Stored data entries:
_ _ _

(* ===== verification/Deployer.v ===== *)
(** * The self-deploying agent (agents/deployer)

    Check the budget, pay the compute provider, deploy with the receipt,
    monitor: the agent's state machine over the SDK, that it is
    [Checkpointable], and that it pays once and only once for the deployment
    it monitors. *)
From S2P Require Import Prelude Budget Codec Effects Wasm TickReplay Sdk SdkLogic AgentKit.
From S2P Require X402.
From stdpp Require Import relations strings.
Open Scope Z_scope.

Definition deployURL : string := "http://localhost:8500/v1/deploy".
Definition deployCost : Z := 500000.
Definition intentPayment : Byte.byte := byte_of_Z 1.
Definition intentDeployment : Byte.byte := byte_of_Z 2.
Definition phaseCheckBudget : Z := 0.
Definition phasePayProvider : Z := 1.
Definition phaseDeploy : Z := 2.
Definition phaseMonitor : Z := 3.
Definition phaseReconciling : Z := 4.

(** [DeploymentID] is the array, [DeployIDLen] how much of it is used. *)
Record Deployer := mk {
  TickCount : Z; BirthNano : Z; LastNano : Z; Phase : Z; DeploymentID : bytes; DeployIDLen : Z; DeployStatus : Z;
  PaidCount : Z; TotalPaid : Z; LastReceipt : bytes; Log : EffectLog }.
Definition count_tick d := mk (u64 (TickCount d + 1)) (BirthNano d) (LastNano d) (Phase d) (DeploymentID d) (DeployIDLen d) (DeployStatus d) (PaidCount d) (TotalPaid d) (LastReceipt d) (Log d).
Definition clock now d := mk (TickCount d) (if BirthNano d =? 0 then now else BirthNano d) now (Phase d) (DeploymentID d) (DeployIDLen d) (DeployStatus d) (PaidCount d) (TotalPaid d) (LastReceipt d) (Log d).
Definition set_Phase x d := mk (TickCount d) (BirthNano d) (LastNano d) x (DeploymentID d) (DeployIDLen d) (DeployStatus d) (PaidCount d) (TotalPaid d) (LastReceipt d) (Log d).
Definition set_DeployStatus x d := mk (TickCount d) (BirthNano d) (LastNano d) (Phase d) (DeploymentID d) (DeployIDLen d) x (PaidCount d) (TotalPaid d) (LastReceipt d) (Log d).
Definition count_paid amount d := mk (TickCount d) (BirthNano d) (LastNano d) (Phase d) (DeploymentID d) (DeployIDLen d) (DeployStatus d) (u32 (PaidCount d + 1)) (i64 (TotalPaid d + amount)) (LastReceipt d) (Log d).
Definition set_LastReceipt r d := mk (TickCount d) (BirthNano d) (LastNano d) (Phase d) (DeploymentID d) (DeployIDLen d) (DeployStatus d) (PaidCount d) (TotalPaid d) r (Log d).
Definition set_Log e d := mk (TickCount d) (BirthNano d) (LastNano d) (Phase d) (DeploymentID d) (DeployIDLen d) (DeployStatus d) (PaidCount d) (TotalPaid d) (LastReceipt d) e.
Definition setDeploymentID (id : bytes) d :=
  let n := Z.min (blen id) 64 in
  mk (TickCount d) (BirthNano d) (LastNano d) (Phase d) (take (Z.to_nat n) id ++ drop (Z.to_nat n) (DeploymentID d)) n (DeployStatus d)
    (PaidCount d) (TotalPaid d) (LastReceipt d) (Log d).

Definition say (l : list verb) : Sdk Deployer unit := Logf (T "[deployer] " :: l).
Definition effects (op : EffectLog -> result effect_error unit * EffectLog) : Sdk Deployer (result effect_error unit) :=
  d ← get; let '(r, e) := op (Log d) in _ ← modify (set_Log e); mret r.
Definition prune : Sdk Deployer unit := modify (fun d => set_Log (snd (Prune (Log d))) d).
(** The slice panics when the length exceeds the array. *)
Definition getDeploymentID : Sdk Deployer bytes :=
  d ← get; if blen (DeploymentID d) <? DeployIDLen d then panic else mret (take (Z.to_nat (DeployIDLen d)) (DeploymentID d)).
Definition statusName (s : Z) : string :=
  if s =? 0 then "none" else if s =? 1 then "pending" else if s =? 2 then "provisioning" else if s =? 3 then "running"
  else if s =? 4 then "terminated" else "unknown".

(** The agent has its own copies of three functions of the other agents. *)
Definition parsePaymentTerms (body : bytes) : Z * bytes * bytes := X402.parsePaymentTerms body.
Definition indexOf (s sub : bytes) : option nat := AgentKit.indexOf s sub.
Definition encodeBytesHex (data : bytes) : bytes := hex data.
(** [s[start:end]] of the first ["key":"value"]. *)
Definition indexOfFrom (s sub : bytes) (from : nat) : option nat := Nat.add from <$> indexOf (drop from s) sub.
Definition extractJSONString (data : bytes) (key : string) : bytes :=
  let needle := quoted key ++ bytes_of ":" ++ quote in
  match indexOf data needle with
  | None => []
  | Some idx =>
      let start := (idx + length needle)%nat in
      match indexOfFrom data quote start with
      | None => []
      | Some stop => take (stop - start) (drop start data)
      end
  end.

_ _ _

[WORK TO BE COMPLETED]: Reproduce every line in the records above that contains the word "start".

[COMPLETED TASK]:
(** [s[start:end]] of the first ["key":"value"]. *)
      let start := (idx + length needle)%nat in
      match indexOfFrom data quote start with
      | Some stop => take (stop - start) (drop start data)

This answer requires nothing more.